Fixed Income Securities Risks. The Fund will be subject to fixed income securities risk through its investments in Underlying Funds. Mortgage-Backed and Asset Backed Securities Risk. Mortgage-backed and asset-backed securities represent interests in “pools” of mortgages or other assets, including consumer loans or receivables held in trust. Mortgage-backed securities are subject to “prepayment risk” (the risk that borrowers will repay a loan more quickly in periods of falling interest rates) and “extension risk” (the risk that borrowers will repay a loan more slowly in periods of rising interest rates). High-Yield Debt Securities (Junk Bonds) Risk. High-yield securities (also known as “junk bonds”) carry a greater degree of risk and are considered speculative by the major credit rating agencies. Emerging Markets Risk. An Underlying Fund may invest in companies organized in emerging market nations. Fund of Funds Risk. Because it invests primarily in other funds, the Fund’s investment performance largely depends on the investment performance of the selected underlying exchange-traded funds (ETFs).

Definitions

Compound Annual Growth Rate (CAGR): The rate of return that would be required for an investment to grow from its beginning balance to its ending balance, assuming the profits were reinvested at the end of each period of the investment’s life span.

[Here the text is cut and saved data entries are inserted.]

#[export] Instance PartDict_laws `{!FPU} w : 0 <= w -> FiltLaws w true false (DataFilt_PartDict w).
Proof.
  intros Hw0. split; [exact (PD_defined w)| |]; simpl; intros ds e ds' e' Hok HE;
    destruct (PD_Encode_cases w ds Hok) as [HEq|(p & es & Hp & HEq)]; rewrite HEq in HE.
  - rewrite HEq. injection HE as <- _. split; [done|apply codes_ret].
  - repeat (apply coder_bind_Ok in HE as (? & ? & _ & HE)). done.
  - done.
  - pose proof Hok as (Hn & Hl & Hm & Hv). pose proof (length_vals ds ltac:(lia)) as Hlv.
    pose proof (ds_ok_max w ds Hok) as Hm0.
    set (dr := mkDS (rare w p (vals ds) ++ drop (length (rare w p (vals ds))) (ds_data ds)) (maxval ds)
                 (zlen (rare w p (vals ds)))).
    assert (forall buf0, codes (PD_Encode w ds) (PD_Decode w (mkDS buf0 (maxval ds) (nrec ds))) (true, dr)
      (map (part_of w p) (vals ds), mkDS buf0 (maxval ds) (nrec dr))) as Hcodes.
    { intros buf0. rewrite HEq. unfold PD_Decode. cbn [maxval nrec ds_data].
      eapply codes_bind; [apply (codes_EncodeUniform 8); lia|]. simpl.
      eapply codes_bind; [apply (codes_PD_Save w p es (vals ds)); (done || lia)|].
      eapply codes_bind.
      { rewrite <- Hlv. apply (codes_parts w p es (vals ds) (vals ds) Hp).
        apply Forall_forall. intros x Hx. by apply list_elem_of_In. }
      rewrite (escapes_map (part_of w p) (part_of_cases w p)). apply codes_ret. }
    assert (ds' = dr) as ->.
    { apply coder_bind_Ok in HE as (? & ? & _ & HE). apply coder_bind_Ok in HE as (? & ? & _ & HE).
      apply coder_bind_Ok in HE as (r & ? & HR & HE). apply encode_parts_rare in HR as ->. by injection HE as <- _. }
    assert (length (rare w p (vals ds)) <= length (vals ds))%nat as Hrl by apply List.filter_length_le.
    destruct (vals_write (rare w p (vals ds)) (ds_data ds) (maxval ds) (nrec dr)) as [Hvr Hzr];
      [unfold dr, zlen; simpl; lia|unfold dr, zlen in *; simpl; lia|].
    unfold dr, zlen in Hvr, Hzr. simpl in Hvr, Hzr. rewrite Nat2Z.id in Hvr, Hzr.
    split.
    + destruct (Z.eq_dec (nrec dr) 0) as [|Hne]; [by left|right].
      split; [|unfold dr, zlen in *; simpl; lia]. split; [unfold dr, zlen in *; simpl in *; lia|]. split; [unfold dr, zlen in *; simpl in *; lia|]. split; [done|].
      unfold dr, zlen. rewrite Hvr. apply Forall_forall. intros x Hx%list_elem_of_In. apply filter_In in Hx as [Hx _].
      rewrite Forall_forall in Hv. by apply Hv, list_elem_of_In.
    + intros buf0 Hb. eexists _, _. split; [apply Hcodes|]. right. split; [done|].
      intros dm [Hs1 Hs2] Hld _. unfold dr, zlen in Hs2. rewrite Hvr in Hs2.
      assert (zlen (vals ds) = nrec ds) as Hzv by (unfold zlen; lia).
      eexists. split; [apply (PD_Merge_spec (part_of w p) (part_of_cases w p)); unfold CPRS_MAXREC in Hn; (done || lia)|].
      destruct (vals_write (vals ds) (ds_data dm) (maxval dm) (nrec ds) Hlv) as [Hv1 Hz1]; [lia|].
      rewrite Hzv, Hlv. split; [split; [done|exact Hv1]|]. split; [by rewrite Hz1|done].
Qed.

Standard Deviation (St. Dev): Standard deviation of returns measures the average a return series deviates from its mean. It is often used as a measure of risk. When a fund has a high standard deviation, the predicted range of performance implies greater volatility.

Sharpe Ratio: A measure that uses standard deviation and excess return to determine reward per unit of risk. The greater a fund’s Sharpe ratio, the better its risk-adjusted performance has been.

P/E Ratio: Current share price of a stock divided by its earnings per share.

The Funds are distributed by Quasar Distributors, LLC. The funds’ investment advisor is Empowered Funds, LLC, which is doing business as ETF Architect. Astoria Portfolio Advisors, LLC serves as the Sub-adviser to the Fund. Quasar is not affiliated with ETF Architect or Astoria.